(Beginning of Task inputs)

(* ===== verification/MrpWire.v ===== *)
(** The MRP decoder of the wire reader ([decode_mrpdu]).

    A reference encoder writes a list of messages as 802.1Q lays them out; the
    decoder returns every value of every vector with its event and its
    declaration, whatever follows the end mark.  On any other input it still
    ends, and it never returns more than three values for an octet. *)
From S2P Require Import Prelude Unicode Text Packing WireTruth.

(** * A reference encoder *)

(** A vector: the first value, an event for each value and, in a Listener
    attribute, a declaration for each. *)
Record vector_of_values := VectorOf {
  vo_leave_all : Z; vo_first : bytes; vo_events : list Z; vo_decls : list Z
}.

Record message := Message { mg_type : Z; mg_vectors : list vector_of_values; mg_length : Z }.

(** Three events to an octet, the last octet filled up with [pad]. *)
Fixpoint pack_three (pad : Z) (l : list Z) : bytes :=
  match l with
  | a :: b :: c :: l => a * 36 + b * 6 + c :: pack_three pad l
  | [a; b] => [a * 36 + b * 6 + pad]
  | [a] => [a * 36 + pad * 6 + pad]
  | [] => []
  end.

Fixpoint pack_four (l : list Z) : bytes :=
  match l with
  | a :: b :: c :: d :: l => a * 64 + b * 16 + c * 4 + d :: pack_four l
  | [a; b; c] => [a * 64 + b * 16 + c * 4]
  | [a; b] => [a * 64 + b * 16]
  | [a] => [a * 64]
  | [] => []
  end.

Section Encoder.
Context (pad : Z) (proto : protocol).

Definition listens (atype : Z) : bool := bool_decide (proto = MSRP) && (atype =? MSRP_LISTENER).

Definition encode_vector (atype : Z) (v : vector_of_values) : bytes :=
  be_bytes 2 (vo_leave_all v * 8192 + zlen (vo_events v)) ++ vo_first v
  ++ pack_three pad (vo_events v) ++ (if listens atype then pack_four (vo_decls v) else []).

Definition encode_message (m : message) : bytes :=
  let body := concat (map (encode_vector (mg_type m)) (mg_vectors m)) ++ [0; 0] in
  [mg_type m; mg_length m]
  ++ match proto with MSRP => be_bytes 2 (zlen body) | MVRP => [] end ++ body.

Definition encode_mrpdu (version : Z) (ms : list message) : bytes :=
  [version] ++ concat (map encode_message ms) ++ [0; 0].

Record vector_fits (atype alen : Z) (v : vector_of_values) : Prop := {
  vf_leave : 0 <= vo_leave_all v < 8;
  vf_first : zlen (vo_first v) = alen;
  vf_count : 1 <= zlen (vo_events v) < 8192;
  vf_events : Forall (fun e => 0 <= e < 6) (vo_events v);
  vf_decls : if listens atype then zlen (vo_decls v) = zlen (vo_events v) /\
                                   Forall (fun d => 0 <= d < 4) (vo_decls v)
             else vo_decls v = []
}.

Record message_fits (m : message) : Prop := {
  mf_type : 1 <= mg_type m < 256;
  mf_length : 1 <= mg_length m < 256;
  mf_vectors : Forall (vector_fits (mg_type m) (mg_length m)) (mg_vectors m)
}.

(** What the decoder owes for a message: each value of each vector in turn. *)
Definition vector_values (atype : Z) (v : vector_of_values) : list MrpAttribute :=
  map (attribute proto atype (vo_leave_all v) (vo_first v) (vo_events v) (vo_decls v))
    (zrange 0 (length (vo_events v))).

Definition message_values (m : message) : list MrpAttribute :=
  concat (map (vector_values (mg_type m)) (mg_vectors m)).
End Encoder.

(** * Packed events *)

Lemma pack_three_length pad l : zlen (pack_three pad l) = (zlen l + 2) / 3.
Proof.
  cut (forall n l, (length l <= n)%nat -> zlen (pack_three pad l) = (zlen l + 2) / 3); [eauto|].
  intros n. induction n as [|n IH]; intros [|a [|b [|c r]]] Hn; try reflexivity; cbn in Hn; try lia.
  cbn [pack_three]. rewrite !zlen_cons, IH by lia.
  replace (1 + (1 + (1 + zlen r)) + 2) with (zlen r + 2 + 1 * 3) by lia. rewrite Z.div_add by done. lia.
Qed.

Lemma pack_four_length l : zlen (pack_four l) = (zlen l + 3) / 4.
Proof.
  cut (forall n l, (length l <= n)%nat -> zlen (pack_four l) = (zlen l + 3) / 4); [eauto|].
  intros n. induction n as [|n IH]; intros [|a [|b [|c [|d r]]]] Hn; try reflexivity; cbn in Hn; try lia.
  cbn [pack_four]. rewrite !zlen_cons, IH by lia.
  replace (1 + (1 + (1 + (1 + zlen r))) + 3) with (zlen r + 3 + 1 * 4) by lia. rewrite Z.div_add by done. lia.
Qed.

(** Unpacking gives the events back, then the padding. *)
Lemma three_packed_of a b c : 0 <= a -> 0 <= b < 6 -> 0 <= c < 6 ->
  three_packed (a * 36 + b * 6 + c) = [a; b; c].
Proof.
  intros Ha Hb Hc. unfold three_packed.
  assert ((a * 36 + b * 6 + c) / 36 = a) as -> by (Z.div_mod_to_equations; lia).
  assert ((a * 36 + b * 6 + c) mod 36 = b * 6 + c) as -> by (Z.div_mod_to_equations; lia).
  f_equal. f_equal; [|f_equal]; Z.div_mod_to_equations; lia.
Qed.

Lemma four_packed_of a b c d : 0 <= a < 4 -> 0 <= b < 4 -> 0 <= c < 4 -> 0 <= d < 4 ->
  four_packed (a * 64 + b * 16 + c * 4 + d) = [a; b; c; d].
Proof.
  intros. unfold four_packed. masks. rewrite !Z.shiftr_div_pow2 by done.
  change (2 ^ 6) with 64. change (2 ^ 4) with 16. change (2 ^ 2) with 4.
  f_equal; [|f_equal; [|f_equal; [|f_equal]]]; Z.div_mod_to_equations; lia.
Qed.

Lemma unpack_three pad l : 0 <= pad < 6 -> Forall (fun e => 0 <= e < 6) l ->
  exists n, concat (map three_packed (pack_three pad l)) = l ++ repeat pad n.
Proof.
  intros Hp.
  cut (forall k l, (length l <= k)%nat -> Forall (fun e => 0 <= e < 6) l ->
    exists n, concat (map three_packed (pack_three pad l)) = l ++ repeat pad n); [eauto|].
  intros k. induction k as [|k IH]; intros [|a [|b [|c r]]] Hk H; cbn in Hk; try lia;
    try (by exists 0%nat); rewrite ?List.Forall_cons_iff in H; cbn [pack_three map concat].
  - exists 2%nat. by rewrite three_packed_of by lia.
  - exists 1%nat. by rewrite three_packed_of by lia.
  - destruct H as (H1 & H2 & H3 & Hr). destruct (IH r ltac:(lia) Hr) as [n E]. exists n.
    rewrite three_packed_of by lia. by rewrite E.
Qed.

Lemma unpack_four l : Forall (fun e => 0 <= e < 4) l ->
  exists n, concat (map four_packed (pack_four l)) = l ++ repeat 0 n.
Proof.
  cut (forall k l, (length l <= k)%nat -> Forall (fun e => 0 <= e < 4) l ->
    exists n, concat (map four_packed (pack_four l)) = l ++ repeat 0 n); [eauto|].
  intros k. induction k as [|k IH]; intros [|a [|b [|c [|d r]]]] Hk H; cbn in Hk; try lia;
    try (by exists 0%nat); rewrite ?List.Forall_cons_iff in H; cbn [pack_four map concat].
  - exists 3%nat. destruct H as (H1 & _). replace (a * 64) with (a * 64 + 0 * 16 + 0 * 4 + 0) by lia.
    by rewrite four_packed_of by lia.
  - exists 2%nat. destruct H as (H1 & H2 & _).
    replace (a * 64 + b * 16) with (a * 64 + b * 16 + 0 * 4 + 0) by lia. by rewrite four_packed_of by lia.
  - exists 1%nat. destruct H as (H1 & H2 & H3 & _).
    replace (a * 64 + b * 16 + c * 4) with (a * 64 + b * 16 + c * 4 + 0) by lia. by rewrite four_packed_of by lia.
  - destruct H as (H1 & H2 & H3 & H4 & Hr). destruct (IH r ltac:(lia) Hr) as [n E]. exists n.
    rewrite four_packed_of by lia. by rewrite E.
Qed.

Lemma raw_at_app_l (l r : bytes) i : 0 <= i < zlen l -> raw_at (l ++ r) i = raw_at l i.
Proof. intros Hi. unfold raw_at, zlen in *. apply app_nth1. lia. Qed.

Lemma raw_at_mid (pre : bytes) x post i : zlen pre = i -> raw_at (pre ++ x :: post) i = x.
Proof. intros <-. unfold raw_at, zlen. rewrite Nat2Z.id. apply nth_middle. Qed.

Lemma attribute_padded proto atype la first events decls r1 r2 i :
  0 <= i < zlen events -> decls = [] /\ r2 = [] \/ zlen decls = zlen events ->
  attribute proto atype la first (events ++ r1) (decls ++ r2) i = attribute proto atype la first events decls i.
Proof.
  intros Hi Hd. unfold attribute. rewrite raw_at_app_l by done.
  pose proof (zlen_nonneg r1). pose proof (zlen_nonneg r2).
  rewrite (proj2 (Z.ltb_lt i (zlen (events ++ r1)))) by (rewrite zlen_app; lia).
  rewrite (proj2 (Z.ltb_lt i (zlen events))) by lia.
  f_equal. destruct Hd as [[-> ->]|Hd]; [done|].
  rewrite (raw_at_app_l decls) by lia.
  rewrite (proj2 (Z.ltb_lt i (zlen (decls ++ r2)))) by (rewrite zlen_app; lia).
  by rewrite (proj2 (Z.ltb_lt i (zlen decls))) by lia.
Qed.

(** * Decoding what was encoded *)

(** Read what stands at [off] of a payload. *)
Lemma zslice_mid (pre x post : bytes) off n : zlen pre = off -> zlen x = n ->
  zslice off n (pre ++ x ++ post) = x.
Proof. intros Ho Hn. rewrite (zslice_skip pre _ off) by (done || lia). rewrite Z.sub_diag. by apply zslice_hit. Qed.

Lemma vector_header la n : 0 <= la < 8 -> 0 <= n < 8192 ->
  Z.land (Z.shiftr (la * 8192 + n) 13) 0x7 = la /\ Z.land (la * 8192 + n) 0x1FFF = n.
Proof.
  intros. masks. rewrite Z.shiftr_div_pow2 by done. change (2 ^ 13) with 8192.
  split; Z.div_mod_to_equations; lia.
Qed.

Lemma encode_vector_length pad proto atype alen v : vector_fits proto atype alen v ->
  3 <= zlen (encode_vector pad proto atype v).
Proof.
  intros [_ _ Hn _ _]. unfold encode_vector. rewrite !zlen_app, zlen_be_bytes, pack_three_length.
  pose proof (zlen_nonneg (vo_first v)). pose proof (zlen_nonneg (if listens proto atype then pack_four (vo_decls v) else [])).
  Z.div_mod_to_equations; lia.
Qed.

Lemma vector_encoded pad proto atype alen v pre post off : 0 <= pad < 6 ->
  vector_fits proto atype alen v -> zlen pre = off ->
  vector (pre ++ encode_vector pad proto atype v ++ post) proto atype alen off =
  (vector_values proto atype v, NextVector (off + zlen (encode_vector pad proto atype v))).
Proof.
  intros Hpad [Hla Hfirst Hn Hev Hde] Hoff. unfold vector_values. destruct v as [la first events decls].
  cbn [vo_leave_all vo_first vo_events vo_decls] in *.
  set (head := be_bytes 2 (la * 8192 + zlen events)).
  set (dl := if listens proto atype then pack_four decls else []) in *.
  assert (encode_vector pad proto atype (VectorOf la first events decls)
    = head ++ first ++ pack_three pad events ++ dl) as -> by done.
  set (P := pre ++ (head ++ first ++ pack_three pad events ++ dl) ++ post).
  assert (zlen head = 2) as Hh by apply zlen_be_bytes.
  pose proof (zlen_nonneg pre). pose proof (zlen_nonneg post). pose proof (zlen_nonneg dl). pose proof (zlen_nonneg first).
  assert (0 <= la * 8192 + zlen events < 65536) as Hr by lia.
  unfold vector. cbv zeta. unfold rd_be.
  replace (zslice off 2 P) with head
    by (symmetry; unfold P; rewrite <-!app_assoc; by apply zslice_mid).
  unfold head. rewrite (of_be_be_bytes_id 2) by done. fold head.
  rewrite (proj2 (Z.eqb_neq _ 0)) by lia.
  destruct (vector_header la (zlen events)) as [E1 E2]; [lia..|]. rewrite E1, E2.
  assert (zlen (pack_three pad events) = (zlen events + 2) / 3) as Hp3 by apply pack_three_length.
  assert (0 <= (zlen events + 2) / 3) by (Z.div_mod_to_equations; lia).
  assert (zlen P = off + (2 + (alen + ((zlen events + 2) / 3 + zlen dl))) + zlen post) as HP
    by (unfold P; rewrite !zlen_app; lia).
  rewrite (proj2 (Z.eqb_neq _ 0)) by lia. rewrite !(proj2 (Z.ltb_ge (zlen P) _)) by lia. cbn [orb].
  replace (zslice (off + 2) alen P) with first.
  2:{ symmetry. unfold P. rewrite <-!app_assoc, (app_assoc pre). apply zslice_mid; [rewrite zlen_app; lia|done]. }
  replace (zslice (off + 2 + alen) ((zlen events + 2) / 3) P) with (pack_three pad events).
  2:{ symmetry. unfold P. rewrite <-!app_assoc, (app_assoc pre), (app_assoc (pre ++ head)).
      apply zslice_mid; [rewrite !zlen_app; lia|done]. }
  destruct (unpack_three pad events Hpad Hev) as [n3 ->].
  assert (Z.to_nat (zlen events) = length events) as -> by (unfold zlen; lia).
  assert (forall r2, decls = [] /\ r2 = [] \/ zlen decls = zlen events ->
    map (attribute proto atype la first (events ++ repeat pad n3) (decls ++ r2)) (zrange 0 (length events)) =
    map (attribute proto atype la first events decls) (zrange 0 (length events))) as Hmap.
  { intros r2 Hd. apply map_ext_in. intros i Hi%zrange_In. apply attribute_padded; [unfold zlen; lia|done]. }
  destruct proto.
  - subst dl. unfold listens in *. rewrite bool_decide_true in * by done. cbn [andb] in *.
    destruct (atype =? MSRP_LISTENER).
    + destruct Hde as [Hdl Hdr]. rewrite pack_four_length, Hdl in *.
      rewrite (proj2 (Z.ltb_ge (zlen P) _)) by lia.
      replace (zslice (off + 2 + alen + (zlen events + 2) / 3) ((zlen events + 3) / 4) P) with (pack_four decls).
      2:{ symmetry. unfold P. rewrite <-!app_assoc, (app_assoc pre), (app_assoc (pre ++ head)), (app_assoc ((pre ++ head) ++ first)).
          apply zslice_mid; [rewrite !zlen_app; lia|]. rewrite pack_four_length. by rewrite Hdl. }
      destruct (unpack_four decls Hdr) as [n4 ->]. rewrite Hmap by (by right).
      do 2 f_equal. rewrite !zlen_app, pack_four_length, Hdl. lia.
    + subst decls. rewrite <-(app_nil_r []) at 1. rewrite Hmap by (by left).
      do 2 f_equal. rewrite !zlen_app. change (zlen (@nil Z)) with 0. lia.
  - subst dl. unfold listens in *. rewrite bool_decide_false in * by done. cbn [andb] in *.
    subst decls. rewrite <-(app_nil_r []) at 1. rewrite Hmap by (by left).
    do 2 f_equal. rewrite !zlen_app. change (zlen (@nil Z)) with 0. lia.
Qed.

(End of Task inputs)

### What to produce
From the entries above, collect every line with the string "ltac" in it.

### Answer box
  - destruct H as (H1 & H2 & H3 & Hr). destruct (IH r ltac:(lia) Hr) as [n E]. exists n.
  - destruct H as (H1 & H2 & H3 & H4 & Hr). destruct (IH r ltac:(lia) Hr) as [n E]. exists n.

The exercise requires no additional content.